Redirects 301 / Credit: Depositphotos
Redirects 301 / Credit: Depositphotos

How to Set Up 301 Redirects for SEO: A Complete Guide

March 24, 2026 Updated March 24, 2026

301 redirects are one of the most important tools in SEO. When done correctly, they preserve your search engine rankings, pass link equity, and ensure visitors always reach the right page. Here is everything you need to know.

What Is a 301 Redirect?

A 301 redirect is a permanent redirect that tells search engines and browsers: "This page has permanently moved to a new URL." It passes approximately 95-99% of the original page's link equity (ranking power) to the new destination.

When to Use 301 Redirects

  • Domain migration — Moving from oldsite.com to newsite.com
  • URL restructuring — Changing /blog/2024/post-title to /post-title
  • Merging content — Consolidating multiple pages into one
  • Fixing broken links — Redirecting 404 pages to relevant content
  • HTTPS migration — Redirecting HTTP to HTTPS
  • Campaign tracking — Routing campaign URLs to landing pages

301 vs 302: Which Should You Use?

The choice matters for SEO:

  • 301 (Permanent) — Use when the move is permanent. Search engines transfer ranking signals to the new URL.
  • 302 (Temporary) — Use when the redirect is temporary (A/B testing, maintenance). Search engines keep the original URL indexed.
  • 307 (Temporary Strict) — Like 302, but preserves the HTTP method (POST stays POST).
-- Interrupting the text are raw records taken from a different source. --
(** The history of a session after [processMessage], for every outcome: as
    it was, or what the eviction step left. *)
Lemma processMessage_history_cases net um sid opts st s :
  history_of (snd (fst (run net (processMessage cfg um sid opts st)))) s
  = history_of st s
  ∨ ∃ l, history_of (snd (fst (run net (processMessage cfg um sid opts st)))) s
         = window cfg l.
Proof.
  destruct (present um && present (trim <$> um) && present sid)%bool eqn:Hvalid.
  - destruct um as [text|]; [|discriminate].
    destruct sid as [key|]; [|rewrite andb_false_r in Hvalid; discriminate].
    simpl in Hvalid. apply andb_prop in Hvalid as [Hvalid Hkey].
    apply andb_prop in Hvalid as [_ Htext].
    rewrite processMessage_accepted;
      [|destruct (trim text); [discriminate|congruence]
       |destruct key; [discriminate|congruence]].
    destruct (run_bind_send cfg net
                (fst (createChatRequest cfg text key opts st))
                (snd (createChatRequest cfg text key opts st))
                (processMessage_resume cfg key))
      as (response & call & -> & _ & _).
    pose proof (resume_state cfg net key response
                  (snd (createChatRequest cfg text key opts st))) as Hres.
    destruct (run _ (processMessage_resume cfg key response _)) as [[a s1] cs].
    simpl in *.
    destruct (decide (key = s)) as [<-|Hne].
    + right. destruct Hres as [->|(body & _ & ->)].
      * eexists. apply createChatRequest_history.
      * rewrite getConversationHistory_history, addToConversation_same.
        eexists. reflexivity.
    + left. destruct Hres as [->|(body & _ & ->)].
      * apply createChatRequest_other. assumption.
      * rewrite getConversationHistory_history.
        rewrite addToConversation_other by assumption.
        change (history_of (mkService (conversations ?x) _) s)
          with (history_of x s).
        apply createChatRequest_other. assumption.
  - rewrite (processMessage_rejected cfg um sid opts st Hvalid). left. reflexivity.
Qed.

Lemma exec_op_history_cases op st s :
  history_of (exec_op cfg st op) s = history_of st s
  ∨ history_of (exec_op cfg st op) s = []
  ∨ ∃ l, history_of (exec_op cfg st op) s = window cfg l.
Proof.
  destruct op as [um sid opts reply|sid|sid|sid]; simpl.
  - destruct (processMessage_history_cases (fun _ => reply) um sid opts st s)
      as [H|H]; [left; exact H | right; right; exact H].
  - rewrite clearConversation_history.
    destruct (decide (sid = s)); [right; left|left]; reflexivity.
  - left. apply getConversationHistory_history.
  - left. apply getConversationStats_history.
Qed.

Lemma within_window_exec ops st :
  0 <= maxHistoryMessages (chat cfg) →
  within_window cfg st → within_window cfg (exec cfg ops st).
Proof.
  intros HH. revert st. induction ops as [|op ops IH]; intros st Hst; [exact Hst|].
  simpl. apply IH. intros s.
  destruct (exec_op_history_cases op st s) as [->|[->|(l & ->)]].
  - apply Hst.
  - simpl. assumption.
  - apply window_length. assumption.
Qed.

Lemma within_window_new :
  0 <= maxHistoryMessages (chat cfg) → within_window cfg new_service.
Proof.
  intros HH s. unfold history_of, new_service. simpl.
  rewrite lookup_empty. simpl. assumption.
Qed.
Setting Up 301 Redirects with LinkVice

With LinkVice, you can set up 301 redirects in seconds without touching server configurations:

  1. Add your domain in the Dashboard
  2. Point your DNS to our server (A record or nameservers)
  3. Create a redirect with HTTP code 301
  4. Track performance with real-time analytics

Common SEO Mistakes with Redirects

Redirect Chains

A → B → C → D wastes crawl budget and dilutes link equity. Always redirect directly to the final destination.

Redirecting Everything to Homepage

Don't redirect all old pages to your homepage. Search engines may treat this as a soft 404. Redirect each page to its most relevant equivalent.

Not Updating Internal Links

After setting up redirects, update your internal links to point directly to the new URLs. Redirects should be a safety net, not the primary navigation path.

Forgetting About Canonical Tags

If you have both redirects and canonical tags, make sure they point to the same URL. Conflicting signals confuse search engines.

Monitoring Your Redirects

LinkVice provides detailed analytics for every redirect: click counts, unique visitors, geographic distribution, referrer data, and full click logs. Use this data to verify your redirects are working and identify any issues.